Dataset entries:
[Start of Attachment]

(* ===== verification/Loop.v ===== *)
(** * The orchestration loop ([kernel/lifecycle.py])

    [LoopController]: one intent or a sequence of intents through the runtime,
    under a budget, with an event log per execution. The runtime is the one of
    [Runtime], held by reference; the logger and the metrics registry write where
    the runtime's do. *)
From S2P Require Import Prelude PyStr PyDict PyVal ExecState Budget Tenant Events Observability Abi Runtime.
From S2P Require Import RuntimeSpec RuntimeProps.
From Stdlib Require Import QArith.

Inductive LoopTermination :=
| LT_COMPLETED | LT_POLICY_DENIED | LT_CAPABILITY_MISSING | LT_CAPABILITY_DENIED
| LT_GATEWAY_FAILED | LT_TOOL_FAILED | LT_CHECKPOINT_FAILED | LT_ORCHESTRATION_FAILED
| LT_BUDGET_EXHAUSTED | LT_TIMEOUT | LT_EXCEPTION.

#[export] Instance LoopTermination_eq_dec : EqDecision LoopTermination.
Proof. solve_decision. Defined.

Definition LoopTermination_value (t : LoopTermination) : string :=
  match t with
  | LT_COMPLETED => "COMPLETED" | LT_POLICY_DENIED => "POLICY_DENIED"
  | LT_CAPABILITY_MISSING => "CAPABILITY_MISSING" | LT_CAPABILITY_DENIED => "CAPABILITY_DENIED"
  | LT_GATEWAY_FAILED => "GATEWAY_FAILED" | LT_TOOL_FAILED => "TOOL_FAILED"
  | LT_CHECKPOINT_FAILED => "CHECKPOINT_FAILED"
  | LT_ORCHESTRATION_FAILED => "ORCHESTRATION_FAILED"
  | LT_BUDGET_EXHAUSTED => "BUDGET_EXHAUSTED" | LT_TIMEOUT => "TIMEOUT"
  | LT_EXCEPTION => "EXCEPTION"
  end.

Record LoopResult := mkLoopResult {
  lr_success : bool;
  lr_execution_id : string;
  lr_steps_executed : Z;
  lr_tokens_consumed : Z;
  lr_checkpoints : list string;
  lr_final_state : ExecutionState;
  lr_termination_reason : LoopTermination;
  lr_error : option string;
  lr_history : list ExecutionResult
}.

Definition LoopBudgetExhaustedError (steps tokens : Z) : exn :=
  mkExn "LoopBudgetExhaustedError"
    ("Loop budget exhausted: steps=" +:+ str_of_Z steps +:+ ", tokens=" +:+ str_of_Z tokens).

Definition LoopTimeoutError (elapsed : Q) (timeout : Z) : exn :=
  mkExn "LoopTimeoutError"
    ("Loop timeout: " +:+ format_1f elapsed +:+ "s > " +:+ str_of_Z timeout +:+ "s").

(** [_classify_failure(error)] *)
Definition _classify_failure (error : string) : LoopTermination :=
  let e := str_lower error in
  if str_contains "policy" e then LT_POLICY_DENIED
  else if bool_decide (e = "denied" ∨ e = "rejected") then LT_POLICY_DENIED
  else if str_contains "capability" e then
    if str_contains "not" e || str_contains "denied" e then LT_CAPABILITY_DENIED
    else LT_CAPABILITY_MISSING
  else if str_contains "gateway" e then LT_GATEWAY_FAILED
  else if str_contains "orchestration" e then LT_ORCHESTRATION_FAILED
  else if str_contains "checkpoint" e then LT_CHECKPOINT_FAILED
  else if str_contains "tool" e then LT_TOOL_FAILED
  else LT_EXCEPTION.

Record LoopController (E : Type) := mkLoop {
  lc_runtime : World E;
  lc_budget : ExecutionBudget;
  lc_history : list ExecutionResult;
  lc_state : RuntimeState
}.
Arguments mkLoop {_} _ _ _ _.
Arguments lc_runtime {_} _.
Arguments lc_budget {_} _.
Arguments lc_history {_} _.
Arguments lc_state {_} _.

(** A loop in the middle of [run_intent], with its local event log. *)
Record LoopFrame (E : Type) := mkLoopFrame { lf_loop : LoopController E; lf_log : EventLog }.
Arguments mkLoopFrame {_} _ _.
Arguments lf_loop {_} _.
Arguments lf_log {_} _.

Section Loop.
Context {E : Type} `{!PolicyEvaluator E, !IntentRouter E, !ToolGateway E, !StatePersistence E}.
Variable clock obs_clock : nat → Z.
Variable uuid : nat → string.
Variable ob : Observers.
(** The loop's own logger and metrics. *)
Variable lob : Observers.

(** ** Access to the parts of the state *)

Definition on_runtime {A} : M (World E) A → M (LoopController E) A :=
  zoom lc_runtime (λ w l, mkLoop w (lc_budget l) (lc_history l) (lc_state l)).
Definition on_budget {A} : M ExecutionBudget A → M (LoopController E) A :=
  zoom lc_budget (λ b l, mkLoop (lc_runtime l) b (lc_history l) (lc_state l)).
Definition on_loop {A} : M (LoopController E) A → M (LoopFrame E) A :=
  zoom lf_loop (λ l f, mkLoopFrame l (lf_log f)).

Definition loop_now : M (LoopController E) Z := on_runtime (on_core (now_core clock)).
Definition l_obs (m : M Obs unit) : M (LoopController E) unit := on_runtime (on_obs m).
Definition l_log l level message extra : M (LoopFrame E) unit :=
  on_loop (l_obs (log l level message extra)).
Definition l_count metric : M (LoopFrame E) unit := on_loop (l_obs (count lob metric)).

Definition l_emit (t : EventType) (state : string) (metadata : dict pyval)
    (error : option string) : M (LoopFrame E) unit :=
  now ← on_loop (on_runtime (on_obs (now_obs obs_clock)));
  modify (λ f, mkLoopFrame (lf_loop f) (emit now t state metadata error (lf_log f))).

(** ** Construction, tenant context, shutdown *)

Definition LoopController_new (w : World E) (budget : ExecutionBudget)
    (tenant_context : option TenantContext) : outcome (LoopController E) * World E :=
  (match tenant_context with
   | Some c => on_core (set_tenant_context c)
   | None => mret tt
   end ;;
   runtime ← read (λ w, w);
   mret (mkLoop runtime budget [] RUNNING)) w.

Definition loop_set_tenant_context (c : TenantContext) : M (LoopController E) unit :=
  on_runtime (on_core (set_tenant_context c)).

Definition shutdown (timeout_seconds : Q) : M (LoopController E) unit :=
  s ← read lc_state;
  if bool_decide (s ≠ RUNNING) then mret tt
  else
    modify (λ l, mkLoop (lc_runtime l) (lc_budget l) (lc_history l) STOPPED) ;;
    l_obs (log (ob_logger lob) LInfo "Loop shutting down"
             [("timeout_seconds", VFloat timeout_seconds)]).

[End of Attachment]

**Work to complete:** Please copy the lines in the records above between the one holding "Definition LoopTimeoutError (elapsed" and the one holding "else LT_CAPABILITY_MISSING", inclusive, exactly and with no other line.

**Result of this task:**
Definition LoopTimeoutError (elapsed : Q) (timeout : Z) : exn :=
  mkExn "LoopTimeoutError"
    ("Loop timeout: " +:+ format_1f elapsed +:+ "s > " +:+ str_of_Z timeout +:+ "s").

(** [_classify_failure(error)] *)
Definition _classify_failure (error : string) : LoopTermination :=
  let e := str_lower error in
  if str_contains "policy" e then LT_POLICY_DENIED
  else if bool_decide (e = "denied" ∨ e = "rejected") then LT_POLICY_DENIED
  else if str_contains "capability" e then
    if str_contains "not" e || str_contains "denied" e then LT_CAPABILITY_DENIED
    else LT_CAPABILITY_MISSING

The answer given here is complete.